There have been enormous procedural delays in his trial, with the head of the military tribunal recently being replaced.  There have been two recent Supreme Court cases in the U.S. critical of Guantanamo, and how it is being administered by the American government.

They stated that the law of habeas corpus does apply, and that it is not simply possible to incarcerate people without letting them know what htey have been charged with.  These are fundamental principles of our justice system.  The second case is worth reading simply to review the very basics of habeas corpus and its role in the legal system.

Canada is a signatory to the international treaty aimed at rehabilitating child soldiers.  It’s fundamental to get these people out to rehabilitate them to let them continue on with their lives.

Sri Lanka has an issue with this on the rebel side, where people can be recruited as young as 12 and sent into battle by the age of 14 or 15.  If you capture them, what do you do?  Do you treat them as a soldier, as a child, or as a child soldier?

There are protocols that have to be followed.  The U.S. military tribunal has said we are not interested in this, and it does not pertain to the treatment of Omar Khadr.

The Question for Canada

The question for Canada is that we’ve gone along for a long time to see what kind of justice people like Omar Khadr can get.  We said, let’s hold judgment until we see what kind of treatment he gets.

And frankly, we’ve seen quite enough.

Senator Obama and McCain have both said they would close Guantanamo, and find another method to try people that are there.

We can also look at the issue of members of the Uighur community of Xinjiang in Western China, which has long issues with the extent of which it is being ruled and human rights issues.  How do we respond as a country when dealing with the possibility of courts where we disagree with their approach to a legal system?

In the case of Guantanamo, it puts us in a ridiculous position where the only person thinking Omar Khadr should stay in the U.S. and would get a fair trial in the U.S. is Stephen Harper.

Again, even  McCain says it should be closed. This is an absurd position for Canada to be in.

Differing with America is not Anti-Americanism

Mr. Rae also distinguished the mission in Afghanistan from that in Iraq. The U.N. agreed to the mission. contrary to Iraq.  We believed we were going there to help set up a new government and support them.

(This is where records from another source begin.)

Lemma get_blob_canonical max tag detail data l rest :
  Forall is_byte data -> get_blob tag detail max data = Value (l, rest) ->
  data = (put_tag tag ++ put_u32 (zlen l) ++ l) ++ rest /\ zlen l <= kMaxDecodedBlob /\
  Forall is_byte l.
Proof.
  intros Hd (u & d1 & H1 & (n & d2 & H2 & H3)%rbind_Value)%rbind_Value.
  apply expect_tag_canonical in H1 as ->. apply Forall_app in Hd as [_ Hd].
  apply get_u32_canonical in H2 as [-> Hn]; [|done]. apply Forall_app in Hd as [_ Hd].
  destruct (Z.ltb_spec kMaxDecodedBlob n); [done|].
  apply take_raw_canonical in H3 as [-> <-]; [|lia]. apply Forall_app in Hd as [Hl _].
  split_and!; [by rewrite <-!app_assoc|done|done].
Qed.

Lemma get_string_put max s rest :
  slen s <= kMaxDecodedBlob -> get_string max (put_string s ++ rest) = Value (s, rest).
Proof.
  intros Hs. unfold get_string, put_string. rewrite <-(bytes_of_string_length s) in *.
  rewrite (rbind_eval _ _ _ _ _ _ (get_blob_put _ _ _ _ _ Hs)).
  unfold rret. by rewrite string_of_bytes_of_string.
Qed.

Lemma get_string_canonical max data s rest :
  Forall is_byte data -> get_string max data = Value (s, rest) ->
  data = put_string s ++ rest /\ slen s <= kMaxDecodedBlob.
Proof.
  intros Hd (l & d1 & H1 & H2)%rbind_Value.
  apply get_blob_canonical in H1 as (-> & Hl & Hb); [|done].
  injection H2 as <- <-. unfold put_string.
  rewrite <-bytes_of_string_length, bytes_of_string_of_bytes by done. done.
Qed.

Lemma put_string_bytes s : Forall is_byte (put_string s).
Proof.
  unfold put_string, put_u32. rewrite !Forall_app.
  auto using put_le_bytes with fabric lia.
Qed.

Lemma get_begin_object_put max name rest :
  slen name <= kMaxDecodedBlob ->
  get_begin_object name max (put_begin_object name ++ rest) = Value (tt, rest).
Proof.
  intros Hn. unfold get_begin_object, put_begin_object. rewrite <-app_assoc.
  rewrite (rbind_eval _ _ _ _ _ _ (expect_tag_put _ _ _)).
  rewrite (rbind_eval _ _ _ _ _ _ (get_string_put _ _ _ Hn)).
  by rewrite bool_decide_true.
Qed.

The Liberals would like to change the focus to reflect this interest, away from military activities to training the Afghan army and politically helping the government create a more stable arrangement.  The 2011 withdrawal date was what was initially agreed upon by parliament, and when all countries said the mission would come to an end.

These are the principles we should try to apply: that we intervene when we believe it is lawful to do so, and when it is justified by international law.

Canada is not a superpower.  It is not an empire, and we do not have imperial ambitions.  All we want to do is participate in a stable international world order.

That is why we’ve been such strong supporters of the U.N.  The Universal Declaration of Human Rights was drafted by a Canadian after all.

Our interests as a small country, a relatively small power, are different from that of our neighbours.  It means we will agree and disagree from time to time.  It does not mean we are anti-American, it just means we have different interests.

Get Involved as Law Students

There are many ways you can be involved and engaged in this world.

Your generation has more opportunity to see more, to do more, to be more engaged than any generation in hum history.

Try to make a difference.  Find out what gives you passion, and take those ideals and interests wherever you may go.